Is Prince Amukamara the greatest Nebraska defensive back ever?
It's debatable, but there have been some other great ones, and it seems like the best come in combos.
Take two Mikes, for example - Mike Minter and Michael Booker. Booker played cornerback from 1994-1996, and was a two-year starter. He earned All-Big 12 First-Team honors his senior season and was the Defensive MVP of the 62-24 butt-kicking put on the Florida Gators in the '96 Fiesta Bowl. Minter was also a two-year starter who played rover and also weakside linebacker during his senior season in 1996. He was a First-Team All-Big 12 selection by the AP.

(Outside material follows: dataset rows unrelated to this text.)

Lemma offline_at_construction_refuses_commands_witness :
  let offline := {| state_device_id := JsStr "fan"; is_online := false; power := false;
                    led := false; sleep_mode := false; last_recorded_speed := 0;
                    timer_hours := 0; timer_time_elapsed_mins := 0;
                    ts_epoch_seconds := Some 0; last_recorded_brightness := 0;
                    last_recorded_color := "Warm" |} in
  let a := foldl (λ a state, refreshDeviceStatus (Some state) a)
             (Accessory.constructor "fan" None (Some offline))
             [decodeState (JsStr "fan") (int 0x13)] in
  fanState a = Some offline.
Proof.
  intros offline.
  apply (offline_at_construction_refuses_commands "fan" None (Some offline)
           [decodeState (JsStr "fan") (int 0x13)] "fan" 1
           (Api.constructor example_config)).
  intros st [= <-]. reflexivity.
Defined.

Lemma sendCommand_commands data w :
  commands (fst (sendCommand data w))
    = commands w ++ (if ToBoolean (accessToken w) then [data] else []).
Proof.
  unfold sendCommand, commands. cbn [Api.emit accessToken].
  destruct (ToBoolean (accessToken w)); cbn [negb fst Api.emit trace].
  - rewrite !omap_app. cbn [omap list_omap]. now rewrite app_nil_r.
  - rewrite omap_app. cbn [omap list_omap]. now rewrite !app_nil_r.
Qed.

Lemma sendDeviceUpdate_online data a w st :
  fanState a = Some st → is_online st = true →
  ∃ a', sendDeviceUpdate data a w = (a', fst (sendCommand data w), None) ∧
        service a' = service a ∧ fanState a' = fanState a.
Proof.
  intros Hst Hon. unfold sendDeviceUpdate, validateDeviceConnectionStatus.
  rewrite Hst, Hon. cbn [negb].
  destruct (sendCommand data w) as [w' [reason|]]; cbn [fst].
  - eexists; split; [reflexivity|]. unfold sendDeviceUpdate_catch.
    destruct reason as [e|e|v]; [split; cbn; auto..|].
    destruct (ToBoolean v); split; cbn; auto.
  - eexists; split; [reflexivity|]. split; cbn; auto.
Qed.
(** A 2xx body without [embedding_time] and [search_time] is no error: the
    results are shown, with a timing of NaN for both. *)
Theorem missing_times_are_NaN
        (startTime : float) (status : Z) (body : string)
        (data rawResults : JSValue) (processed : list JSValue) (st : State) :
  ok status = true ->
  JSON.parse body = Some data ->
  JS.get data "embedding_time" = Some JUndefined ->
  JS.get data "search_time" = Some JUndefined ->
  JS.get data "results" = Some rawResults ->
  processedResults rawResults = Some processed ->
  let st' := search_resume startTime (Response status body) st in
  results st' = processed
  /\ error st' = error st
  /\ timingMetrics st' = Some (mkTiming nan nan (performance_now st - startTime)).
Proof.
  intros Hok Hbody He Hs Hr Hp.
  destruct (search_resume_success startTime status body data JUndefined JUndefined
              rawResults nan nan processed st Hok Hbody He Hs eq_refl eq_refl Hr Hp)
    as (H1 & H2 & H3 & _).
  cbv zeta. now rewrite H1, H2, H3.
Qed.

(** The body [{"results":[]}]. *)
Definition body_without_times : string :=
  "{" ++ Chars.quoted "results" ++ ":[]}".
(** X4: the standby exit line is logged exactly when the pad-reset flag is
    clear and the standby flag is set, whatever the other flags say. *)
Theorem standby_exit_reported_iff (f : rcc_flags) (rstsr : Z) :
  In InfoStandbyExit (print_reset_reason f rstsr)
  <-> flag_set rstsr (RCC_MP_RSTSCLRR_PADRSTF f) = false
      /\ flag_set rstsr (RCC_MP_RSTSCLRR_STDBYRSTF f) = true.
Proof.
  unfold print_reset_reason.
  destruct (rstsr =? 0) eqn:Hz.
  - apply Z.eqb_eq in Hz. subst rstsr. rewrite !flag_set_zero. solve_line.
  - split_flags; solve_line.
Qed.

(** X5: a pad reset (NRST) is reported only as a last resort: exactly
    when the pad flag is set and none of the power-on, brownout, MCU, MPU,
    HSE, watchdog and processor flags is. *)
Theorem pad_reset_reported_iff (f : rcc_flags) (rstsr : Z) :
  In InfoPadReset (print_reset_reason f rstsr)
  <-> flag_set rstsr (RCC_MP_RSTSCLRR_PADRSTF f) = true
      /\ flag_set rstsr (RCC_MP_RSTSCLRR_PORRSTF f) = false
      /\ flag_set rstsr (RCC_MP_RSTSCLRR_BORRSTF f) = false
      /\ flag_set rstsr (RCC_MP_RSTSCLRR_MCSYSRSTF f) = false
      /\ flag_set rstsr (RCC_MP_RSTSCLRR_MPSYSRSTF f) = false
      /\ flag_set rstsr (RCC_MP_RSTSCLRR_HCSSRSTF f) = false
      /\ flag_set rstsr (RCC_MP_RSTSCLRR_IWDG1RSTF f) = false
      /\ flag_set rstsr (RCC_MP_RSTSCLRR_IWDG2RSTF f) = false
      /\ flag_set rstsr (RCC_MP_RSTSCLRR_MPUP0RSTF f) = false
      /\ flag_set rstsr (RCC_MP_RSTSCLRR_MPUP1RSTF f) = false.
Proof.
  unfold print_reset_reason.
  destruct (rstsr =? 0) eqn:Hz.
  - apply Z.eqb_eq in Hz. subst rstsr. rewrite !flag_set_zero. solve_line.
  - destruct (flag_set rstsr (RCC_MP_RSTSCLRR_PADRSTF f)) eqn:Hpad; cbn [negb andb];
      [|destruct (flag_set rstsr (RCC_MP_RSTSCLRR_STDBYRSTF f));
        destruct (flag_set rstsr (RCC_MP_RSTSCLRR_CSTDBYRSTF f)); cbn [negb andb]];
      repeat match goal with
             | |- context [if flag_set ?r ?m then _ else _] =>
                 destruct (flag_set r m) eqn:?
             end;
      solve_line.
Qed.

(** X6: a reset by the MCU is called a system reset when the pad flag is
    set and a local reset when it is clear. *)
Theorem mcu_reset_kind_follows_pad (f : rcc_flags) (rstsr : Z) :
  (In InfoMcuSystemReset (print_reset_reason f rstsr) ->
   flag_set rstsr (RCC_MP_RSTSCLRR_MCSYSRSTF f) = true
   /\ flag_set rstsr (RCC_MP_RSTSCLRR_PADRSTF f) = true)
  /\ (In InfoMcuLocalReset (print_reset_reason f rstsr) ->
      flag_set rstsr (RCC_MP_RSTSCLRR_MCSYSRSTF f) = true
      /\ flag_set rstsr (RCC_MP_RSTSCLRR_PADRSTF f) = false)
  /\ (flag_set rstsr (RCC_MP_RSTSCLRR_MCSYSRSTF f) = true ->
      flag_set rstsr (RCC_MP_RSTSCLRR_PADRSTF f) = true ->
      flag_set rstsr (RCC_MP_RSTSCLRR_PORRSTF f) = false ->
      flag_set rstsr (RCC_MP_RSTSCLRR_BORRSTF f) = false ->
      print_reset_reason f rstsr = [InfoResetReason rstsr; InfoMcuSystemReset]).
Proof.
  unfold print_reset_reason.
  destruct (rstsr =? 0) eqn:Hz.
  - apply Z.eqb_eq in Hz. subst rstsr. rewrite !flag_set_zero. solve_line.
  - destruct (flag_set rstsr (RCC_MP_RSTSCLRR_PADRSTF f)) eqn:Hpad; cbn [negb andb];
      [|destruct (flag_set rstsr (RCC_MP_RSTSCLRR_STDBYRSTF f));
        destruct (flag_set rstsr (RCC_MP_RSTSCLRR_CSTDBYRSTF f)); cbn [negb andb]];
      repeat match goal with
             | |- context [if flag_set ?r ?m then _ else _] =>
                 destruct (flag_set r m) eqn:?
             end;
      solve_line.
Qed.

Lemma mcu_reset_kind_follows_pad_witness :
  print_reset_reason one_bit_flags 0x84 = [InfoResetReason 0x84; InfoMcuSystemReset].
Proof.
  apply (mcu_reset_kind_follows_pad one_bit_flags 0x84); reflexivity.
Defined.

(** X7: the unidentified-reason error is logged exactly for a non-zero
    status in which none of the thirteen known flags is set. *)
Theorem unidentified_reported_iff (f : rcc_flags) (rstsr : Z) :
  In ErrorUnidentified (print_reset_reason f rstsr)
  <-> rstsr <> 0
      /\ flag_set rstsr (RCC_MP_RSTSCLRR_PADRSTF f) = false
      /\ flag_set rstsr (RCC_MP_RSTSCLRR_STDBYRSTF f) = false
      /\ flag_set rstsr (RCC_MP_RSTSCLRR_CSTDBYRSTF f) = false
      /\ flag_set rstsr (RCC_MP_RSTSCLRR_PORRSTF f) = false
      /\ flag_set rstsr (RCC_MP_RSTSCLRR_BORRSTF f) = false
      /\ flag_set rstsr (RCC_MP_RSTSCLRR_MCSYSRSTF f) = false
      /\ flag_set rstsr (RCC_MP_RSTSCLRR_MPSYSRSTF f) = false
      /\ flag_set rstsr (RCC_MP_RSTSCLRR_HCSSRSTF f) = false
      /\ flag_set rstsr (RCC_MP_RSTSCLRR_IWDG1RSTF f) = false
      /\ flag_set rstsr (RCC_MP_RSTSCLRR_IWDG2RSTF f) = false
      /\ flag_set rstsr (RCC_MP_RSTSCLRR_MPUP0RSTF f) = false
      /\ flag_set rstsr (RCC_MP_RSTSCLRR_MPUP1RSTF f) = false
      /\ flag_set rstsr (RCC_MP_RSTSCLRR_VCORERSTF f) = false.
Proof.
  unfold print_reset_reason.
  destruct (rstsr =? 0) eqn:Hz.
  - apply Z.eqb_eq in Hz. subst rstsr. rewrite !flag_set_zero. solve_line.
  - apply Z.eqb_neq in Hz.
    destruct (flag_set rstsr (RCC_MP_RSTSCLRR_PADRSTF f)) eqn:Hpad; cbn [negb andb];
      [|destruct (flag_set rstsr (RCC_MP_RSTSCLRR_STDBYRSTF f));
        destruct (flag_set rstsr (RCC_MP_RSTSCLRR_CSTDBYRSTF f)); cbn [negb andb]];
      repeat match goal with
             | |- context [if flag_set ?r ?m then _ else _] =>
                 destruct (flag_set r m) eqn:?
             end;
      solve_line.
Qed.

End ResetReasonFacts.

(** ** DDR bring-up *)

Module PlatformSetupFacts.
Import PlatformSetup.

Ltac unfold_setup :=
  unfold run, bl2_platform_setup, ddr_mapping_and_security, call,
    mbind, mmodify, mret, panic, final_state in *.

Ltac split_setup :=
  repeat (cbn beta iota delta [app negb] in *;
          match goal with
          | |- context [match ?x with _ => _ end] =>
              lazymatch x with
              | context [match _ with _ => _ end] => fail
              | _ => destruct x eqn:?
              end
          end);
  cbn beta iota delta [app negb] in *.

Ltac setup_props :=
  repeat match goal with
         | H : (_ =? _) = true |- _ => apply Z.eqb_eq in H
         | H : (_ =? _) = false |- _ => apply Z.eqb_neq in H
         | H : (_ <? _) = true |- _ => apply Z.ltb_lt in H
         | H : (_ <? _) = false |- _ => apply Z.ltb_ge in H
         end.

(** X8: the setup returns exactly when the DDR probe succeeds, the
    device tree gives a non-zero DDR size and the mapping of the DDR
    succeeds; in every other case it halts. *)
Theorem setup_returns_iff (d : setup_def) (e : setup_env) :
  0 < EINVAL d ->
  ((exists tr, bl2_platform_setup d e [] = Done tt tr)
   <-> 0 <= stm32mp1_ddr_probe e
       /\ dt_get_ddr_size e <> 0
       /\ 0 <= mmap_add_dynamic_region e (STM32MP_DDR_BASE d) (STM32MP_DDR_BASE d)
                                        (dt_get_ddr_size e) (MT_MEMORY_RW_SECURE d)).
Proof.
  intros Herr. unfold_setup.
  destruct (stm32mp1_ddr_probe e <? 0) eqn:Hprobe;
    destruct (stm32mp1_ddr_is_restored e);
    destruct (dt_get_ddr_size e =? 0) eqn:Hsize;
    try destruct (0 <? dt_pmic_status e);
    cbn beta iota delta [app negb];
    try destruct (- EINVAL d <? 0) eqn:Hneg;
    try destruct (mmap_add_dynamic_region e _ _ _ _ <? 0) eqn:Hmap;
    setup_props;
    (split; [intros [tr Htr]; try discriminate; try lia; repeat split; auto
            | intros (H1 & H2 & H3); try lia; try contradiction; eexists; reflexivity]).
Qed.

Lemma setup_returns_iff_witness :
  (exists tr, bl2_platform_setup mp157 (ddr_env 0 false 0x20000000) [] = Done tt tr)
  <-> 0 <= stm32mp1_ddr_probe (ddr_env 0 false 0x20000000)
      /\ dt_get_ddr_size (ddr_env 0 false 0x20000000) <> 0
      /\ 0 <= mmap_add_dynamic_region (ddr_env 0 false 0x20000000)
                (STM32MP_DDR_BASE mp157) (STM32MP_DDR_BASE mp157)
                (dt_get_ddr_size (ddr_env 0 false 0x20000000))
                (MT_MEMORY_RW_SECURE mp157).
Proof. apply (setup_returns_iff mp157 (ddr_env 0 false 0x20000000)). reflexivity. Defined.

(** X9: when the DDR content was restored, the setup never clears a
    backup register, never cleans the saved context and never configures
    the PMIC. *)
Theorem restored_ddr_keeps_backup_state (d : setup_def) (e : setup_env) :
  stm32mp1_ddr_is_restored e = true ->
  existsb is_backup_write (run d e) = false.
Proof.
  intros Hr. unfold_setup. rewrite Hr. split_setup; reflexivity.
Qed.

Lemma restored_ddr_keeps_backup_state_witness :
  existsb is_backup_write (run mp157 (ddr_env 0 true 0x20000000)) = false.
Proof.
  apply (restored_ddr_keeps_backup_state mp157 (ddr_env 0 true 0x20000000)).
  reflexivity.
Defined.

(** X10: on a boot without restored DDR and with a successful probe, the
    core-1 branch address register is cleared, then the core-1 magic
    register, then the saved context, then the PMIC is configured if and
    only if the device tree has one; only after that may the DDR be
    mapped. *)
Theorem cold_boot_clears_backup_state (d : setup_def) (e : setup_env) :
  stm32mp1_ddr_is_restored e = false ->
  0 <= stm32mp1_ddr_probe e ->
  exists rest,
    run d e
    = [EvDdrProbe;
       EvMmioWrite32 (tamp_bkpr e (BOOT_API_CORE1_BRANCH_ADDRESS_TAMP_BCK_REG_IDX d)) 0;
       EvMmioWrite32 (tamp_bkpr e (BOOT_API_CORE1_MAGIC_NUMBER_TAMP_BCK_REG_IDX d)) 0;
       EvCleanContext]
      ++ (if 0 <? dt_pmic_status e then [EvConfigurePmic] else [])
      ++ rest
    /\ forallb is_mmap rest = true.
Proof.
  intros Hr Hprobe. apply Z.ltb_ge in Hprobe.
  unfold_setup. rewrite Hr, Hprobe. cbn beta iota delta [app negb].
  destruct (0 <? dt_pmic_status e); split_setup;
    eexists; (split; [reflexivity | reflexivity]).
Qed.

Lemma cold_boot_clears_backup_state_witness :
  exists rest,
    run mp157 (ddr_env 0 false 0x20000000)
    = [EvDdrProbe; EvMmioWrite32 (0x5C00A100 + 4 * 5) 0;
       EvMmioWrite32 (0x5C00A100 + 4 * 4) 0; EvCleanContext]
      ++ (if 0 <? 1 then [EvConfigurePmic] else [])
      ++ rest
    /\ forallb is_mmap rest = true.
Proof.
  apply (cold_boot_clears_backup_state mp157 (ddr_env 0 false 0x20000000));
    [reflexivity | simpl; lia].
Defined.

(** X11: a mapping is requested exactly when the probe succeeded and the
    DDR size is non-zero, and then it is the one identity mapping of the
    DDR base over the size the device tree gives: a zero size halts the
    boot with nothing mapped. *)
Theorem ddr_mapped_iff_sized (d : setup_def) (e : setup_env) :
  (existsb is_mmap (run d e) = true
   <-> 0 <= stm32mp1_ddr_probe e /\ dt_get_ddr_size e <> 0)
  /\ (forall pa va size attr,
        In (EvMmapAddDynamicRegion pa va size attr) (run d e) ->
        pa = STM32MP_DDR_BASE d /\ va = STM32MP_DDR_BASE d
        /\ size = dt_get_ddr_size e /\ attr = MT_MEMORY_RW_SECURE d).
Proof.
  unfold_setup.
  destruct (stm32mp1_ddr_probe e <? 0) eqn:Hprobe;
    destruct (stm32mp1_ddr_is_restored e);
    destruct (dt_get_ddr_size e =? 0) eqn:Hsize;
    split_setup; setup_props;
    cbn; intuition (try discriminate; try congruence; try lia).
Qed.

End PlatformSetupFacts.

(** ** The clock and voltage selection, further *)

Module ClockMore.
Import Clock.
Import ClockFacts.

(** Case analysis of a whole run on the tests of the environment. *)
Ltac clock_cases e :=
  unfold_clock;
  destruct (stm32mp1_is_wakeup_from_standby e) eqn:?;
  try destruct (stm32_get_pll1_settings_from_context e =? 0) eqn:?;
  destruct (fdt_is_pll1_predefined e) eqn:?;
  change (0 =? 0) with true;
  split_clock; eqb_to_prop.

Then the Brown brothers (not really brothers, but maybe bro's if they had them back then) replaced the Mikes. Mike Brown and Ralph Brown played together from 1996-1999.
Ralph was a four-year starter and in fact started every game of his college career. That is pretty damned impressive in itself. Brown's career totalled 52 starts, good for second on the all-time NCAA starts list. By the time his career had ended, Ralph had school records in career starts (52), single game pass break-ups (7 against Colorado, 1996), single season pass break-ups (15), and career pass break-ups (50).
Mike played rover, somewhat comparable to what Daimion Stafford is doing today. Like Stafford, he had a reputation for being a hard hitter, something he carried with him into the NFL. Mike was a First-Team All-Big 12 selection in 1999, and by the time his career had ended he was second all-time on the tackle list with 287 total tackles.
Ralph and Mike both earned First-Team All-America honors in 1999.
(I can't vouch for the music on the above youtube highlights. In fact, I try to not link to highlight videos with music because I find them really irritating.)
The question is - would you consider Alex Henery a greater special teams player than Johnny Rodgers? I detailedRodgers' exploits in the article on wide receivers and tight ends and concluded that he'd be a better entry as a special teams player than as a wingback.
Those two shouldn't be the only players under consideration. Fact is, before Alex Henery set the NCAA records for accuracy, the Huskers have had some darned good kickers.
Kris Brown was Nebraska's kicker from 1996 to 1998. In 1997, he went 62-for-62 on PATs and 18-of-21 on field goals. His senior season he went 47-of-48 on PATs and 14-of-21 on field goals. In '97 he was a Lou Groza Award semifinalist, if that counts for anything anymore given that Alex Henery couldn't win one while being the best kicker in NCAA history.